## TASK INSTRUCTIONS
From the records below, set down exactly the lines starting with the line that contains "queries_end miners results -> length" and going on through the line that contains "rewrite !list_lookup_fmap, Hi". Nothing else is wanted.

## DATA TO USE
(** C5: with a non-empty pool list the row's primary pool is the first entry
    whose active flag is true, and the first entry of the list when none is
    active: the row shows that entry's own url and its own user, each
    replaced by "N/A" when the entry has none or an empty one.  With no
    pools the url and worker read "N/A".  No case raises. *)
Theorem primary_pool_selection (miner : Miner) (data : MinerData) :
  let row := project_row miner (Returned data) in
  (forall pool_list i p,
     pools data = Some pool_list ->
     pool_list !! i = Some p ->
     truthy (pm_active p) = true ->
     (forall j q, j < i -> pool_list !! j = Some q ->
                  truthy (pm_active q) = false) ->
     pool1_url row = opt_or (pm_url p) "N/A"
     /\ worker row = opt_or (pm_user p) "N/A")
  /\ (forall pool_list p,
     pools data = Some pool_list ->
     pool_list !! 0 = Some p ->
     (forall q, q ∈ pool_list -> truthy (pm_active q) = false) ->
     pool1_url row = opt_or (pm_url p) "N/A"
     /\ worker row = opt_or (pm_user p) "N/A")
  /\ (pools data = Some [] \/ pools data = None ->
     pool1_url row = "N/A" /\ worker row = "N/A").
Proof.
  intros row. subst row.
  pose proof (pools_project_row miner data) as Hrow.
  split; [| split].
  - intros pool_list i p Hpools Hi Hact Hbefore.
    rewrite (pools_of_chosen data pool_list i p Hpools Hi) in Hrow.
    + injection Hrow as H1 H2 _. split; [exact H1 | exact H2].
    + left. apply (find_first _ _ i).
      * rewrite list_lookup_imap, Hi. reflexivity.
      * exact Hact.
      * intros j d Hj Hd. rewrite list_lookup_imap in Hd.
        destruct (pool_list !! j) as [q |] eqn:Hq; [| discriminate Hd].
        injection Hd as <-. apply (Hbefore j q Hj Hq).
  - intros pool_list p Hpools Hhead Hnone.
    rewrite (pools_of_chosen data pool_list 0 p Hpools Hhead) in Hrow.
    + injection Hrow as H1 H2 _. split; [exact H1 | exact H2].
    + right. split; [| reflexivity]. apply find_none_all.
      intros d Hd. apply list_elem_of_lookup in Hd as [j Hj].
      rewrite list_lookup_imap in Hj.
      destruct (pool_list !! j) as [q |] eqn:Hq; [| discriminate Hj].
      injection Hj as <-. apply Hnone.
      apply list_elem_of_lookup. exists j. exact Hq.
  - intros Hempty. unfold pools_of in Hrow.
    destruct Hempty as [H | H]; rewrite H in Hrow;
      injection Hrow as H1 H2 _; (split; [exact H1 | exact H2]).
Qed.

Lemma primary_pool_selection_witness :
  let miner := sample_miner "10.0.0.9" (Raised "unused") in
  let row1 :=
    project_row miner
      (Returned (data_with_pools
         (Some [pool_of (Some "X") (Some "w.x") (Some false);
                pool_of (Some "A") (Some "w.a") (Some true);
                pool_of (Some "Y") (Some "w.y") (Some true)]))) in
  let row2 :=
    project_row miner
      (Returned (data_with_pools
         (Some [pool_of (Some "B") (Some "w.b") None;
                pool_of (Some "C") (Some "w.c") None]))) in
  let row3 :=
    project_row miner
      (Returned (data_with_pools
         (Some [pool_entry None (Some false);
                pool_entry (Some "A") (Some true);
                pool_entry None (Some false)]))) in
  (pool1_url row1 = "A" /\ worker row1 = "w.a")
  /\ (pool1_url row2 = "B" /\ worker row2 = "w.b")
  /\ (pool1_url row3 = "A" /\ worker row3 = "N/A")
  /\ pool1_url (project_row miner (Returned (data_with_pools (Some []))))
     = "N/A"
  /\ worker (project_row miner (Returned (data_with_pools (Some []))))
     = "N/A".
Proof.
  intros miner row1 row2 row3. subst row1 row2 row3.
  split; [| split; [| split]].
  - destruct (primary_pool_selection miner
                (data_with_pools
                   (Some [pool_of (Some "X") (Some "w.x") (Some false);
                          pool_of (Some "A") (Some "w.a") (Some true);
                          pool_of (Some "Y") (Some "w.y") (Some true)])))
      as (Hactive & _ & _).
    apply (Hactive _ 1 (pool_of (Some "A") (Some "w.a") (Some true))
             eq_refl eq_refl eq_refl).
    intros j q Hj Hq. destruct j as [| j]; [| lia].
    injection Hq as <-. reflexivity.
  - destruct (primary_pool_selection miner
                (data_with_pools
                   (Some [pool_of (Some "B") (Some "w.b") None;
                          pool_of (Some "C") (Some "w.c") None])))
      as (_ & Hfirst & _).
    apply (Hfirst _ (pool_of (Some "B") (Some "w.b") None) eq_refl eq_refl).
    intros q Hq.
    elem_cases Hq ltac:(fun E => rewrite E; reflexivity).
  - destruct (primary_pool_selection miner
                (data_with_pools
                   (Some [pool_entry None (Some false);
                          pool_entry (Some "A") (Some true);
                          pool_entry None (Some false)])))
      as (Hactive & _ & _).
    apply (Hactive _ 1 (pool_entry (Some "A") (Some true)) eq_refl eq_refl
             eq_refl).
    intros j q Hj Hq. destruct j as [| j]; [| lia].
    injection Hq as <-. reflexivity.
  - destruct (primary_pool_selection miner (data_with_pools (Some [])))
      as (_ & _ & Hnone).
    apply Hnone. left. reflexivity.
Defined.

(** ** One row per handle *)

Lemma queries_end_length (miners : list Miner)
    (results : list (Result MinerData)) :
  queries_end miners results -> length miners = length results.
Proof.
  intros H. apply (f_equal length) in H. rewrite !length_fmap in H. exact H.
Qed.

Lemma queries_end_lookup (miners : list Miner)
    (results : list (Result MinerData)) (i : nat) (miner : Miner) :
  queries_end miners results ->
  miners !! i = Some miner ->
  exists result, results !! i = Some result /\ get_data miner = Ended result.
Proof.
  intros H Hi. apply (f_equal (fun l => l !! i)) in H.
  rewrite !list_lookup_fmap, Hi in H. simpl in H.
  destruct (results !! i) as [result |]; [| discriminate H].
  injection H as H. exists result. split; [reflexivity | exact H].
Qed.

Lemma scan_loop_raised (e : Exception)
    (pairs : list (Miner * Awaited MinerData)) :
  foldl (fun acc '(miner, result) =>
           rows ← acc; row ← scan_pass miner result; mret (rows ++ [row]))
        (Raised e) pairs
  = Raised e.
Proof.
  induction pairs as [| [miner result] pairs IH]; [reflexivity |]. exact IH.
Qed.

(** When every query ended, the loop appends the row of each result. *)
Lemma scan_loop_ended (miners : list Miner)
    (results : list (Result MinerData)) (rows : list MinerRow) :
  scan_loop rows (zip miners (Ended <$> results))
  = Returned (rows ++ zip_with project_row miners results).
Proof.
  revert results rows.
  induction miners as [| miner miners IH]; intros [| result results] rows;
    try (simpl; rewrite app_nil_r; reflexivity).
  change (scan_loop rows (zip (miner :: miners) (Ended <$> result :: results)))
    with (scan_loop (rows ++ [project_row miner result])
            (zip miners (Ended <$> results))).
  rewrite IH, <- app_assoc. reflexivity.
Qed.

(** A cancelled query ends the loop with the [AttributeError], whatever the
    queries before and behind it ended in. *)
Lemma scan_loop_cancelled (rows : list MinerRow)
    (before behind : list (Miner * Awaited MinerData)) (miner : Miner)
    (results : list (Result MinerData)) :
  before.*2 = Ended <$> results ->
  scan_loop rows (before ++ (miner, Cancelled) :: behind)
  = Raised "'CancelledError' object has no attribute 'hashrate'".
Proof.
  intros Hbefore. unfold scan_loop. rewrite foldl_app.
  assert (Hfirst : exists rows', scan_loop rows before = Returned rows').
  { assert (Hzip : before = zip before.*1 (Ended <$> results)).
    { rewrite <- Hbefore. symmetry. apply zip_fst_snd. }
    rewrite Hzip, scan_loop_ended. eexists. reflexivity. }
  destruct Hfirst as [rows' Hrows']. unfold scan_loop in Hrows'.
  rewrite Hrows'. apply scan_loop_raised.
Qed.

Lemma scan_network_rows (network : Network) (subnet : string)
    (progress_cb : bool) (miners : list Miner)
    (results : list (Result MinerData)) :
  network subnet = Returned miners ->
  queries_end miners results ->
  snd (scan_network network subnet progress_cb)
  = Returned (zip_with project_row miners results).
Proof.
  intros Hnet Hend. unfold scan_network. rewrite Hnet.
  destruct miners as [| miner miners]; [reflexivity |].
  unfold gather. cbv zeta.
  change (map get_data (miner :: miners)) with (get_data <$> miner :: miners).
  rewrite Hend, scan_loop_ended. reflexivity.
Qed.

Lemma ip_project_row (miner : Miner) (result : Result MinerData) :
  ip (project_row miner result) = ip_of miner.
Proof.
  destruct result as [e | data]; [reflexivity |].
  unfold project_row. destruct (pools_of data) as [[p w] l]. reflexivity.
Qed.

Lemma miner_obj_project_row (miner : Miner) (result : Result MinerData) :
  miner_obj (project_row miner result) = miner.
Proof.
  destruct result as [e | data]; [reflexivity |].
  unfold project_row. destruct (pools_of data) as [[p w] l]. reflexivity.
Qed.

Lemma zip_fmap_r {A B} (f : A -> B) (l : list A) :
  zip l (f <$> l) = (fun x => (x, f x)) <$> l.
Proof.
  induction l as [| x l IH]; [reflexivity |].
  rewrite !fmap_cons. simpl. rewrite IH. reflexivity.
Qed.

(** A scan in which a query is cancelled raises, whatever the queries
    behind the first cancelled one end in, and returns no row. *)
Lemma scan_network_cancelled (network : Network) (subnet : string)
    (progress_cb : bool) (before behind : list Miner) (miner : Miner)
    (results : list (Result MinerData)) :
  network subnet = Returned (before ++ miner :: behind) ->
  queries_end before results ->
  get_data miner = Cancelled ->
  snd (scan_network network subnet progress_cb)
  = Raised "'CancelledError' object has no attribute 'hashrate'".
Proof.
  intros Hnet Hend Hcancel. unfold scan_network. rewrite Hnet.
  destruct (before ++ miner :: behind) as [| m ms] eqn:Hms.
  { destruct before; discriminate Hms. }
  rewrite <- Hms. unfold gather. cbv zeta.
  change (map get_data (before ++ miner :: behind))
    with (get_data <$> before ++ miner :: behind).
  rewrite zip_fmap_r, fmap_app, fmap_cons, Hcancel.
  rewrite (scan_loop_cancelled [] _ _ miner results); [reflexivity |].
  rewrite <- list_fmap_compose. exact Hend.
Qed.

## OUTPUT FOR THIS EXERCISE
  queries_end miners results -> length miners = length results.
Proof.
  intros H. apply (f_equal length) in H. rewrite !length_fmap in H. exact H.
Qed.

Lemma queries_end_lookup (miners : list Miner)
    (results : list (Result MinerData)) (i : nat) (miner : Miner) :
  queries_end miners results ->
  miners !! i = Some miner ->
  exists result, results !! i = Some result /\ get_data miner = Ended result.
Proof.
  intros H Hi. apply (f_equal (fun l => l !! i)) in H.
  rewrite !list_lookup_fmap, Hi in H. simpl in H.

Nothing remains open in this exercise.